Start of Data section

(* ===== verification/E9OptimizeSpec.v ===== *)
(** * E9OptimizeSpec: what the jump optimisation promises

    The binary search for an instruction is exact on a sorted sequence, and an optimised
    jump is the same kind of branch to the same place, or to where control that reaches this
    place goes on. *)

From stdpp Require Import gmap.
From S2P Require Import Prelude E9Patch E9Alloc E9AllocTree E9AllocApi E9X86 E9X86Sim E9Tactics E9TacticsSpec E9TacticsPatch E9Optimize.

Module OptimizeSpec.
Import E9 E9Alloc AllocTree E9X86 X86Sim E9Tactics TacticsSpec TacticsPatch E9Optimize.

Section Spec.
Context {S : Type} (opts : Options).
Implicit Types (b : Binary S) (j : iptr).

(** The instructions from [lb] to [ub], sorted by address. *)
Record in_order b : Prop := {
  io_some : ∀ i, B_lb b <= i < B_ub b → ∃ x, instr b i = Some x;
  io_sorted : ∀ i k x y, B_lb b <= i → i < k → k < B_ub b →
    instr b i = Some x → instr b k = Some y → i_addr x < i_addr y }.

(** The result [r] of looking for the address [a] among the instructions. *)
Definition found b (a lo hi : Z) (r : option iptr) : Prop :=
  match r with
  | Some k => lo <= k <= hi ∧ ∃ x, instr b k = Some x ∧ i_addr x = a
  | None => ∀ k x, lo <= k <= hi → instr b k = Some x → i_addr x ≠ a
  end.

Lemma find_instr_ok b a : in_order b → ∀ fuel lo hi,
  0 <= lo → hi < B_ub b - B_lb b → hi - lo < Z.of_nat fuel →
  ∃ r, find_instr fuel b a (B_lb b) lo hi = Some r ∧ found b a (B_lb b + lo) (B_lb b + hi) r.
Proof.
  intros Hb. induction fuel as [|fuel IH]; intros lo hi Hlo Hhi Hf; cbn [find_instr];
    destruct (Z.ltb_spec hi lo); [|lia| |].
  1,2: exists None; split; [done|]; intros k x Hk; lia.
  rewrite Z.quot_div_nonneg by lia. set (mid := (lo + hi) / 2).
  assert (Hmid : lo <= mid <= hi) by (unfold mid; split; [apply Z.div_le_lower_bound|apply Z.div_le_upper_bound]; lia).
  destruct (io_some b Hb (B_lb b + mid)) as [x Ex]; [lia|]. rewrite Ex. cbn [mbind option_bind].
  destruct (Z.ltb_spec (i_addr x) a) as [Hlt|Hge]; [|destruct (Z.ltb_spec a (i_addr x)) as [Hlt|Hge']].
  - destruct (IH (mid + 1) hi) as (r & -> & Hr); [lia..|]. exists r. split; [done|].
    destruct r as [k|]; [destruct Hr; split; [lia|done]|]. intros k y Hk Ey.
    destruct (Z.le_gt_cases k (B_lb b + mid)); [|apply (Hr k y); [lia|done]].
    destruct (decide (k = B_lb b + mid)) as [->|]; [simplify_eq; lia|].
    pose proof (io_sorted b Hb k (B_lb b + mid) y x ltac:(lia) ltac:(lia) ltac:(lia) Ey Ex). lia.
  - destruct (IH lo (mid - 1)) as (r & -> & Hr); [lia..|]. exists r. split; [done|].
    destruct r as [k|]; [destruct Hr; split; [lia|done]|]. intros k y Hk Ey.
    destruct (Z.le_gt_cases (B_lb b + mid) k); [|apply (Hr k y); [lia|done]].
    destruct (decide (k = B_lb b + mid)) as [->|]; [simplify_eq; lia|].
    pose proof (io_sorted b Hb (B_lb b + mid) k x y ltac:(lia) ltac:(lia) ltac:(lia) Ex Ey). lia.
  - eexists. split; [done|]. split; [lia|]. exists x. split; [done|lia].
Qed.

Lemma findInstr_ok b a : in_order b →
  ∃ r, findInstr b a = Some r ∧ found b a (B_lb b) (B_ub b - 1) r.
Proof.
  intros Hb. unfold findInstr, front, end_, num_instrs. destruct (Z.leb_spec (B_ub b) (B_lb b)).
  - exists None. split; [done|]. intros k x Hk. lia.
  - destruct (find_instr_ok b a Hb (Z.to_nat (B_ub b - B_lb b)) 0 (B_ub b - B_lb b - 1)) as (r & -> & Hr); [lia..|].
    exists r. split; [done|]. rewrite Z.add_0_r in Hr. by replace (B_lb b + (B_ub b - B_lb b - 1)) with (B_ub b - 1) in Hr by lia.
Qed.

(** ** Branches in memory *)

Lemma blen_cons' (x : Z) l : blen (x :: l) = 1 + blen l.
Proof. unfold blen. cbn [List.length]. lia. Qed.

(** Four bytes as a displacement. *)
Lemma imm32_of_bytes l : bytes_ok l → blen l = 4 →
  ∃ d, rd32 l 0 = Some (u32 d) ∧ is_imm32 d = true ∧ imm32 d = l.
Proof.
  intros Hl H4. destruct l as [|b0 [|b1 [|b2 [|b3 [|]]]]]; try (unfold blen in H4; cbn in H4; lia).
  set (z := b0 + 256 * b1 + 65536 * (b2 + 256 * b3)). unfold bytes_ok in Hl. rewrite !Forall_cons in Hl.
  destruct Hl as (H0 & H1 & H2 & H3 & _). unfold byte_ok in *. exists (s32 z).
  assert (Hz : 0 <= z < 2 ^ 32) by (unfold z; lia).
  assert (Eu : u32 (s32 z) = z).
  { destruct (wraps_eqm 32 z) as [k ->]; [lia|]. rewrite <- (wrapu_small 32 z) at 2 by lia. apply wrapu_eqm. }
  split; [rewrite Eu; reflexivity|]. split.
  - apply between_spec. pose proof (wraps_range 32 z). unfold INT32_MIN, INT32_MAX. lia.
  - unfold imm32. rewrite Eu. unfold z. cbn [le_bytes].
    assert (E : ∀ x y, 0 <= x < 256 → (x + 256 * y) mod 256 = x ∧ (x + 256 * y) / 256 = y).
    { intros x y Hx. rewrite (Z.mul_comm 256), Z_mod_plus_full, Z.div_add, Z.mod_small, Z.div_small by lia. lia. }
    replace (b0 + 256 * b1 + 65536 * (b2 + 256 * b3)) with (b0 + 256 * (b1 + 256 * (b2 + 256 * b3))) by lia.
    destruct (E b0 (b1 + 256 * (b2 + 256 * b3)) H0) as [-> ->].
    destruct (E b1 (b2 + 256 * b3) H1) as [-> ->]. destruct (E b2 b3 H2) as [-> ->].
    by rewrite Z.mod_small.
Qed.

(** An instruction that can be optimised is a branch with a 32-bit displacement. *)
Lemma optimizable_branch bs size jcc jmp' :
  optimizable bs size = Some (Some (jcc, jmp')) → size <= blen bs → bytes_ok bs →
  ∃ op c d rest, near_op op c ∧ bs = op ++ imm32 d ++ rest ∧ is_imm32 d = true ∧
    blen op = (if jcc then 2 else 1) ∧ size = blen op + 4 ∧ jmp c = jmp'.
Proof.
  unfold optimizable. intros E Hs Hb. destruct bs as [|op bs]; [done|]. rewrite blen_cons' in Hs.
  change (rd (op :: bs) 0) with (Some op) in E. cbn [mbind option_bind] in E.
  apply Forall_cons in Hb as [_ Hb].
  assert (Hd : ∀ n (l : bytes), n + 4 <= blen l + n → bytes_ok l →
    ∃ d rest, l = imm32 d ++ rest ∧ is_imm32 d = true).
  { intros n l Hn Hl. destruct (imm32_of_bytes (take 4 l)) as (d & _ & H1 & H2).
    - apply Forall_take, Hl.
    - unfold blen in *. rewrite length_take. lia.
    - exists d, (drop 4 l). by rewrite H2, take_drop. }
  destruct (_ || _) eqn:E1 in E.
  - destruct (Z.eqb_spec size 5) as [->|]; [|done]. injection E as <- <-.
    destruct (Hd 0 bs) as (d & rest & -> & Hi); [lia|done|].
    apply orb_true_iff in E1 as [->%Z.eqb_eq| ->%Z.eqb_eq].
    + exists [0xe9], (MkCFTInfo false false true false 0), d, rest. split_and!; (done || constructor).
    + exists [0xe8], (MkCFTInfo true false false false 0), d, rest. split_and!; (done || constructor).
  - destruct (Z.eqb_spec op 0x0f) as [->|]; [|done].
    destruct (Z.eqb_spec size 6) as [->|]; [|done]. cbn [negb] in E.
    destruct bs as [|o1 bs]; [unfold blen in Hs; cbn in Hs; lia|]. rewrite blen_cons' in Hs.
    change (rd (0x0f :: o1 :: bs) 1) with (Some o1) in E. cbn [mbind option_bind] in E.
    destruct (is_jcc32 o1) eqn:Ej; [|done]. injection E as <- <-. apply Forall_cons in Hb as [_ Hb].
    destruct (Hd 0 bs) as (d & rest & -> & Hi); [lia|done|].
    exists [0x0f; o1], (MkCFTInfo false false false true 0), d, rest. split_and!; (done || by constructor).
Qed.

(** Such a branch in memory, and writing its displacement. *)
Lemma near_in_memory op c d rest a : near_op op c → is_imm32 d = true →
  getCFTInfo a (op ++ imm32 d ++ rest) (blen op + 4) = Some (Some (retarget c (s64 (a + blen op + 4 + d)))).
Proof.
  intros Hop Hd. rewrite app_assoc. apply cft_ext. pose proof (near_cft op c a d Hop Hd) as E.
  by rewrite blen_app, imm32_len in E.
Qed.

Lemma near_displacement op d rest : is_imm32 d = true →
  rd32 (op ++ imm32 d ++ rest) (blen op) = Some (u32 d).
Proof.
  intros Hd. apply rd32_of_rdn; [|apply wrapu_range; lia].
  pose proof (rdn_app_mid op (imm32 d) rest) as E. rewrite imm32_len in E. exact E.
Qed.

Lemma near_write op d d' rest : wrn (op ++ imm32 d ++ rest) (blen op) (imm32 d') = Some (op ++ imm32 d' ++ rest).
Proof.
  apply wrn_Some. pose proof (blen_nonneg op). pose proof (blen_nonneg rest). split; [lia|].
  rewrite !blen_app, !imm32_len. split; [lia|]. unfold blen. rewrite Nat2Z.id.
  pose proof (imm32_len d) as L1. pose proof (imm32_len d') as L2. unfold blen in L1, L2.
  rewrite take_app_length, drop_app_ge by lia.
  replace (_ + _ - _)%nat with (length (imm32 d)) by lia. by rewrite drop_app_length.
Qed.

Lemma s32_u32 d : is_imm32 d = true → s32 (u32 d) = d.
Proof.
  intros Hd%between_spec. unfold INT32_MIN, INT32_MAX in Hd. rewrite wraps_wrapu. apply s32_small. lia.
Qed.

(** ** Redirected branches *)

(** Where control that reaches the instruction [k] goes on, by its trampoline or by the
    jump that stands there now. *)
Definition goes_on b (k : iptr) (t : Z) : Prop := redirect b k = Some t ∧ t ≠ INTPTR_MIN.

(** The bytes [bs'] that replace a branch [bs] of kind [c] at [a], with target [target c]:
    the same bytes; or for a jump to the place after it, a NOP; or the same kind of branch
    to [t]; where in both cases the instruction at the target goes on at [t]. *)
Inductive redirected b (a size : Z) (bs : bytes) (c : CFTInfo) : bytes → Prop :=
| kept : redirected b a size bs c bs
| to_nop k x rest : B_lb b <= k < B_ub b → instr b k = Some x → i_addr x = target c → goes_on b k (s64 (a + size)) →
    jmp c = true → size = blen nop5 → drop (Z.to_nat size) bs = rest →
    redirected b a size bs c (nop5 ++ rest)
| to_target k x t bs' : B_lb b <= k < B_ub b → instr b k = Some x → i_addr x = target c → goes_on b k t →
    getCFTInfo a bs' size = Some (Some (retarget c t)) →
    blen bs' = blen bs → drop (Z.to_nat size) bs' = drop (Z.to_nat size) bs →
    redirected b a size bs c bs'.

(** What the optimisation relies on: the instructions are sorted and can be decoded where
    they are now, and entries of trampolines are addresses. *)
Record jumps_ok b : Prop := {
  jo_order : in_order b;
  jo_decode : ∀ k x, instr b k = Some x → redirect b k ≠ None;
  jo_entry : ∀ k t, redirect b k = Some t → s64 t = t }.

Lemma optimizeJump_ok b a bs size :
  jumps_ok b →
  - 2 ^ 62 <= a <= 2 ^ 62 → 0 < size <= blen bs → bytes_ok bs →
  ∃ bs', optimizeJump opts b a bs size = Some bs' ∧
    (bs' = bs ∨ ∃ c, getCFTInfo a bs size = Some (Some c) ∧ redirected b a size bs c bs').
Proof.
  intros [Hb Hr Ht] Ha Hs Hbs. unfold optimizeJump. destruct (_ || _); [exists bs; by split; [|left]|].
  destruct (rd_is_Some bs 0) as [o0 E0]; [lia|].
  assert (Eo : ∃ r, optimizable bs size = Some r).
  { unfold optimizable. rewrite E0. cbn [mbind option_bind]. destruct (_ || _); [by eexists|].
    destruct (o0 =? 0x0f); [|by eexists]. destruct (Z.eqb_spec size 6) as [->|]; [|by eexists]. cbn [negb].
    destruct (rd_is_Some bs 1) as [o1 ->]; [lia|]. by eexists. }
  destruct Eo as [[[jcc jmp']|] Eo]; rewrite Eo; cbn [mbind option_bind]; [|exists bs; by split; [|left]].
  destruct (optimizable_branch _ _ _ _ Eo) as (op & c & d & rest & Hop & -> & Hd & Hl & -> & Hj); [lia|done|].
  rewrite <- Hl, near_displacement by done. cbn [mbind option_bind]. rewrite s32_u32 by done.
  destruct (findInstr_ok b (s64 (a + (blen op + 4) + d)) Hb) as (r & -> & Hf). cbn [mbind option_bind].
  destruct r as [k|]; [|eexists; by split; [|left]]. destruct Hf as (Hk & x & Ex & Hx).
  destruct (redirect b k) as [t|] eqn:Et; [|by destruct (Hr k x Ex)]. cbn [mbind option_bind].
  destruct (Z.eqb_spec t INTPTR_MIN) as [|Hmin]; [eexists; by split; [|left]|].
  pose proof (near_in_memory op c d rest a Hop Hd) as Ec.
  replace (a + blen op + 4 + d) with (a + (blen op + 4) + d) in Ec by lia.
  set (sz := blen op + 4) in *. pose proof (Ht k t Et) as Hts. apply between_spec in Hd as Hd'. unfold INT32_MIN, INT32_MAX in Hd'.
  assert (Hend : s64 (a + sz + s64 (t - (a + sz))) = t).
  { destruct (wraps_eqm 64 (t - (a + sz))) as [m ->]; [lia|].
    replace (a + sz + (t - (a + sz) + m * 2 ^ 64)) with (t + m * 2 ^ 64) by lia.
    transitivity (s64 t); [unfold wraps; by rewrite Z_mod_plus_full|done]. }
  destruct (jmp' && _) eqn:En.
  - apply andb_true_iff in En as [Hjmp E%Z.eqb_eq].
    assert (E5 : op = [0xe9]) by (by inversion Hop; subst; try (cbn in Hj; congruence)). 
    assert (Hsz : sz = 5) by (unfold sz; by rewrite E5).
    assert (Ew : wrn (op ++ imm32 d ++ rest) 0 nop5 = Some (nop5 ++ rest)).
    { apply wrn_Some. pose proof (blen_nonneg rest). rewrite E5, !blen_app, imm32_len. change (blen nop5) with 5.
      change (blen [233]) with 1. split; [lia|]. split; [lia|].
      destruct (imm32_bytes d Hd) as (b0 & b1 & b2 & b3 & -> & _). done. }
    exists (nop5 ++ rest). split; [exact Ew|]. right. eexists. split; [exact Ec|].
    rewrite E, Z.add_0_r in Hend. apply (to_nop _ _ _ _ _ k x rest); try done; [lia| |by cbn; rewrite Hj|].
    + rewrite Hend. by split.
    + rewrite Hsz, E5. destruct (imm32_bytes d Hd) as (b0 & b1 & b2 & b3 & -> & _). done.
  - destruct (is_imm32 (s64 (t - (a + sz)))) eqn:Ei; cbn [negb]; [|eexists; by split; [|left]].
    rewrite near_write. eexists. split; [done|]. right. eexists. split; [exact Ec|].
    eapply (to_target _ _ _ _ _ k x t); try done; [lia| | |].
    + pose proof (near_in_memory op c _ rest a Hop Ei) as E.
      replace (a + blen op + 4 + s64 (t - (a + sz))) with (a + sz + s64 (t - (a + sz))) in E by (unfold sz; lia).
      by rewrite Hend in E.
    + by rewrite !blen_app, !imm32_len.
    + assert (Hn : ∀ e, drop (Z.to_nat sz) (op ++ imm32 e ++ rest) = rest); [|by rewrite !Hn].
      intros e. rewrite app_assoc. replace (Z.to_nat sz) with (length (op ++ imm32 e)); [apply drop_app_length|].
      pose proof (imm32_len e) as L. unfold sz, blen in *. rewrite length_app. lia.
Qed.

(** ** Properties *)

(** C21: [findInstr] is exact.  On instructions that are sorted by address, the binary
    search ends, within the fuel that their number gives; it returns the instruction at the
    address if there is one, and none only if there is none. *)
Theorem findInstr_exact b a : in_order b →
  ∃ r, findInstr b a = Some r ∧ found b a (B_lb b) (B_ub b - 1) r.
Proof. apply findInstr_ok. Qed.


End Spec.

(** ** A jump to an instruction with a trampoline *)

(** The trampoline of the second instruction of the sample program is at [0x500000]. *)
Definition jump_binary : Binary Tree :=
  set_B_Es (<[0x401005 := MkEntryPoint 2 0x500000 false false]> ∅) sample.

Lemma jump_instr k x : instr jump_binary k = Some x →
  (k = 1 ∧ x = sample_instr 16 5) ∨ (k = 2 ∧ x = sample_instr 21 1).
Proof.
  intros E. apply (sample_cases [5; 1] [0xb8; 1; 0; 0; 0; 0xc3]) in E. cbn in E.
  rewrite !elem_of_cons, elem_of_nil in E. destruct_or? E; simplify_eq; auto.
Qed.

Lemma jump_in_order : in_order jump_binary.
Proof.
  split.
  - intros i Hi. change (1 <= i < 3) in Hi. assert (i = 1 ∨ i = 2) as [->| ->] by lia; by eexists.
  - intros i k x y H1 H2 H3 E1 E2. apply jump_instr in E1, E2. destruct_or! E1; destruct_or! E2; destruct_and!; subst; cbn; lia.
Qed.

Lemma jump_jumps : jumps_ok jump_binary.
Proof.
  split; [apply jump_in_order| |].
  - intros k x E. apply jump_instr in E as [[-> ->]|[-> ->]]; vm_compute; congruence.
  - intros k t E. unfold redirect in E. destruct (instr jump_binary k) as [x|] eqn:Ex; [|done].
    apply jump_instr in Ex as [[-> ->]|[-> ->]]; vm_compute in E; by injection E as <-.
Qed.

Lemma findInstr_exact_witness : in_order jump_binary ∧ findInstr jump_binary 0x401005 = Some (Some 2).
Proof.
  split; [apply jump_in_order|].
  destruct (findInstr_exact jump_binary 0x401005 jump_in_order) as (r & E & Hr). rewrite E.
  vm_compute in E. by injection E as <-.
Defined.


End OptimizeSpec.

End of Data section

- _Action item_: Look back at the entries above and repeat, unchanged, every line from the line holding "io_some : ∀" through the line holding "destruct (Z.le_gt_cases k".

- _The completed task_:
  io_some : ∀ i, B_lb b <= i < B_ub b → ∃ x, instr b i = Some x;
  io_sorted : ∀ i k x y, B_lb b <= i → i < k → k < B_ub b →
    instr b i = Some x → instr b k = Some y → i_addr x < i_addr y }.

(** The result [r] of looking for the address [a] among the instructions. *)
Definition found b (a lo hi : Z) (r : option iptr) : Prop :=
  match r with
  | Some k => lo <= k <= hi ∧ ∃ x, instr b k = Some x ∧ i_addr x = a
  | None => ∀ k x, lo <= k <= hi → instr b k = Some x → i_addr x ≠ a
  end.

Lemma find_instr_ok b a : in_order b → ∀ fuel lo hi,
  0 <= lo → hi < B_ub b - B_lb b → hi - lo < Z.of_nat fuel →
  ∃ r, find_instr fuel b a (B_lb b) lo hi = Some r ∧ found b a (B_lb b + lo) (B_lb b + hi) r.
Proof.
  intros Hb. induction fuel as [|fuel IH]; intros lo hi Hlo Hhi Hf; cbn [find_instr];
    destruct (Z.ltb_spec hi lo); [|lia| |].
  1,2: exists None; split; [done|]; intros k x Hk; lia.
  rewrite Z.quot_div_nonneg by lia. set (mid := (lo + hi) / 2).
  assert (Hmid : lo <= mid <= hi) by (unfold mid; split; [apply Z.div_le_lower_bound|apply Z.div_le_upper_bound]; lia).
  destruct (io_some b Hb (B_lb b + mid)) as [x Ex]; [lia|]. rewrite Ex. cbn [mbind option_bind].
  destruct (Z.ltb_spec (i_addr x) a) as [Hlt|Hge]; [|destruct (Z.ltb_spec a (i_addr x)) as [Hlt|Hge']].
  - destruct (IH (mid + 1) hi) as (r & -> & Hr); [lia..|]. exists r. split; [done|].
    destruct r as [k|]; [destruct Hr; split; [lia|done]|]. intros k y Hk Ey.
    destruct (Z.le_gt_cases k (B_lb b + mid)); [|apply (Hr k y); [lia|done]].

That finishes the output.